Cyclic GAN Model to Classify Breast Cancer Data for Pathological Healthcare Task

Abstract

An algorithm framework based on CycleGAN and an upgraded dual-path network (DPN) is suggested to address the difficulties of uneven staining in pathological pictures and difficulty of discriminating benign from malignant cells. CycleGAN is used for color normalization in pathological pictures to tackle the problem of uneven staining. However, the resultant detection model is ineffective. By overlapping the images, the DPN uses the addition of small convolution, deconvolution, and attention mechanisms to enhance the model's ability to classify the texture features of pathological images on the BreaKHis dataset.
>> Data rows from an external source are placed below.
Lemma pacingProgress_mono (w s n1 n2 : Z) :
  n1 <= n2 -> (pacingProgress w s n1 <= pacingProgress w s n2)%Q.
Proof.
  intros Hn. unfold pacingProgress.
  pose proof (clamp_range (pacingEnd w s - pacingStart w) (6 * 60) (20 * 60) ltac:(lia)) as Hd.
  set (duration := clamp _ _ _) in *.
  destruct (Z.ltb_spec 0 duration); [|lia].
  unfold Qdiv. apply Qmult_le_compat_r.
  - rewrite <- Zle_Qle. lia.
  - apply Qinv_le_0_compat. change 0%Q with (inject_Z 0). rewrite <- Zle_Qle. lia.
Qed.

Lemma expectedPctAt_cases (tz d w s : Z) :
  let now := pacingNow tz d w in
  (now = pacingStart w /\ expectedPctAt tz d w s = 0%Q)
  \/ (pacingStart w < now /\ pacingEnd w s <= now /\ expectedPctAt tz d w s = 1%Q)
  \/ (pacingStart w < now < pacingEnd w s
      /\ expectedPctAt tz d w s = curve (pacingProgress w s now)).
Proof.
  intros now. pose proof (pacingNow_ge_start tz d w) as Hge. fold now in Hge.
  change (expectedPctAt tz d w s) with
    (if now <=? pacingStart w then 0%Q
     else if now >=? pacingEnd w s then 1%Q
     else curve (pacingProgress w s now)).
  destruct (Z.leb_spec now (pacingStart w)); [left; split; [lia|reflexivity]|].
  right. destruct (Z.geb_spec now (pacingEnd w s)); [left|right].
  - repeat split; [lia|lia].
  - split; [lia|reflexivity].
Qed.

Lemma expectedPctAt_range (tz d w s : Z) : (0 <= expectedPctAt tz d w s <= 1)%Q.
Proof.
  destruct (expectedPctAt_cases tz d w s) as [[_ ->]|[(_ & _ & ->)|([Hn _] & ->)]];
    [lra | lra |].
  rewrite curve_linear.
  pose proof (curveLinear_range _ (pacingProgress_pos w s _ Hn)). lra.
Qed.

(** C5, as the code has it.  For every wake/sleep configuration the expected
    fraction lies in [0,1], does not decrease as the wrapped minute (the
    elapsed time since wake) grows, and is 1 from the sleep minute on.  It is
    0 exactly at the wake minute: a minute of the day before wake is counted
    as 1440 minutes later, past the wake minute, and gets a positive
    fraction. *)
Theorem expectedPctAt_shape (tz w s : Z) :
  (forall d, (0 <= expectedPctAt tz d w s <= 1)%Q)
  /\ (forall d1 d2,
        pacingNow tz d1 w - pacingStart w <= pacingNow tz d2 w - pacingStart w ->
        (expectedPctAt tz d1 w s <= expectedPctAt tz d2 w s)%Q)
  /\ (forall d, pacingEnd w s <= pacingNow tz d w -> expectedPctAt tz d w s = 1%Q)
  /\ (forall d, (expectedPctAt tz d w s == 0)%Q <->
                minutesSinceMidnight tz d = pacingStart w)
  /\ (forall d, minutesSinceMidnight tz d < pacingStart w ->
                pacingNow tz d w = minutesSinceMidnight tz d + 1440
                /\ (0 < expectedPctAt tz d w s)%Q).
Proof.
  assert (forall d, (expectedPctAt tz d w s == 0)%Q <->
                    minutesSinceMidnight tz d = pacingStart w) as Hzero.
  { intros d. rewrite <- pacingNow_eq_start.
    destruct (expectedPctAt_cases tz d w s) as [[E ->]|[(Hn & _ & ->)|([Hn _] & ->)]].
    - split; [intros _; exact E | reflexivity].
    - split; [intros H; discriminate H | lia].
    - rewrite curve_linear.
      pose proof (curveLinear_range _ (pacingProgress_pos w s _ Hn)).
      split; [intros H0; lra | lia]. }
  split; [intros d; apply expectedPctAt_range|]. split; [|split; [|split; [exact Hzero|]]].
  - intros d1 d2 Hle.
    pose proof (expectedPctAt_range tz d2 w s) as R2.
    pose proof (expectedPctAt_range tz d1 w s) as R1.
    destruct (expectedPctAt_cases tz d1 w s) as [[_ E1]|[(Hn1 & He1 & E1)|([Hn1 He1] & E1)]].
    + rewrite E1. lra.
    + destruct (expectedPctAt_cases tz d2 w s) as [[? _]|[(_ & _ & E2)|([_ ?] & _)]];
        [lia | rewrite E1, E2; lra | lia].
    + destruct (expectedPctAt_cases tz d2 w s) as [[? _]|[(_ & _ & E2)|([_ ?] & E2)]];
        [lia | rewrite E2; lra |].
      rewrite E1, E2, !curve_linear.
      apply curveLinear_mono, pacingProgress_mono. lia.
  - intros d He. pose proof (pacingEnd_after_start w s).
    destruct (expectedPctAt_cases tz d w s) as [[? _]|[(_ & _ & E)|([_ ?] & _)]];
      [lia | exact E | lia].
  - intros d Hlt.
    destruct (pacingNow_cases tz d w) as [[_ E]|[? _]]; [|lia].
    split; [exact E|].
    pose proof (expectedPctAt_range tz d w s) as R.
    destruct (Qle_lt_or_eq _ _ (proj1 R)) as [Hpos|Heq]; [exact Hpos|].
    symmetry in Heq. apply Hzero in Heq. lia.
Qed.

(** C5, counterexample: with wake at 08:00 and sleep at 22:00, the instant
    07:00 is before the wake time and the expected fraction there is 1. *)
Lemma expectedPctAt_before_wake_not_zero :
  minutesSinceMidnight 0 (420 * 60000) < pacingStart 480
  /\ expectedPctAt 0 (420 * 60000) 480 1320 = 1%Q
  /\ ~ (expectedPctAt 0 (420 * 60000) 480 1320 == 0)%Q.
Proof. vm_compute. repeat split; discriminate. Qed.

(** ** Expected volume, the 12:30 scenario *)

(** C6, as the code has it.  With wake 480, sleep 1320 and a goal of 2000 ml,
    at 12:30 the progress is 270/840, between the 25% and 50% checkpoints;
    the interpolation between them gives 13/35 (about 37.1%) of the goal,
    which rounds to 743 ml. *)
Theorem expectedMl_scenario (tz d : Z) :
  minutesSinceMidnight tz d = 750 ->
  (pacingProgress 480 1320 (pacingNow tz d 480) == 270 # 840)%Q
  /\ ((25 # 100) < (270 # 840) <= (5 # 10))%Q
  /\ (expectedPctAt tz d 480 1320
      == (3 # 10) + ((55 # 100) - (3 # 10))
                    * (((270 # 840) - (25 # 100)) / ((5 # 10) - (25 # 100))))%Q
  /\ (expectedPctAt tz d 480 1320 == 13 # 35)%Q
  /\ expectedMlAt tz 2000 d 480 1320 = 743.
Proof.
  intros H.
  unfold expectedMlAt, expectedPctAt, pacingNow. rewrite H.
  vm_compute. repeat split; congruence.
Qed.

Lemma expectedMl_scenario_witness :
  minutesSinceMidnight 0 (750 * 60000) = 750
  /\ expectedMlAt 0 2000 (750 * 60000) 480 1320 = 743.
Proof.
  split; [reflexivity|].
  apply (expectedMl_scenario 0 (750 * 60000)). reflexivity.
Defined.
(** * S3ClientHandler: a shallow embedding of [notebooks/s3_client.py]

    The facade wraps a boto3 S3 client.  The SDK, the two data-format
    libraries and the operating system are outside the repository, so they
    enter the development as interfaces ([S3Client], [DataLibs]) and as an
    explicit [World] that the facade's methods thread: process environment,
    standard output, live temporary files and the state behind the SDK.
    Python exceptions are an [outcome]; [try]/[except ClientError] and
    [with NamedTemporaryFile] are combinators of the small monad [M]. *)

From Stdlib Require Import ZArith Ascii.
From stdpp Require Import base strings gmap list pretty sorting.

Local Open Scope string_scope.
Local Open Scope list_scope.

(** ** Exceptions and outcomes *)

(** The exception classes the module names, plus one constructor for every
    class that is not a [ClientError] (botocore's own [BotoCoreError]
    family, [OSError], ...).  A [ClientError] carries what the code reads
    from it: [e.response["Error"]["Code"]] and [str(e)]. *)
Inductive exn : Type :=
| ClientError (code message : string)
| ValueError (message : string)
| PermissionError (message : string)
| OtherException (class_name message : string).

#[global] Instance exn_eq_dec : EqDecision exn.
Proof. solve_decision. Defined.

Inductive outcome (A : Type) : Type :=
| Return (a : A)
| Raise (e : exn).
Arguments Return {A} a.
Arguments Raise {A} e.

Definition is_client_error (e : exn) : bool :=
  match e with ClientError _ _ => true | _ => false end.

Definition raises_client_error {A} (o : outcome A) : bool :=
  match o with Raise e => is_client_error e | Return _ => false end.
The parameters that are taken into consideration for measuring the accuracy of the proposed model are false-positive rate, false-negative rate, recall, precision, and F1 score. Several experiments are carried out over the selected parameters, such as making comparisons between benign and malignant classification accuracy under different normalization methods, comparison of accuracy of image level and patient level using different CNN models, correlating the correctness of DPN68-A network with different deep learning models and other classification algorithms at all magnifications. The results thus obtained have proved that the proposed model DPN68-A network can effectively classify the benign and malignant breast cancer pathological images at various magnifications. The proposed model also is able to better assist the pathologists in diagnosing the patients by synthesizing the images of different magnifications in the clinical stage.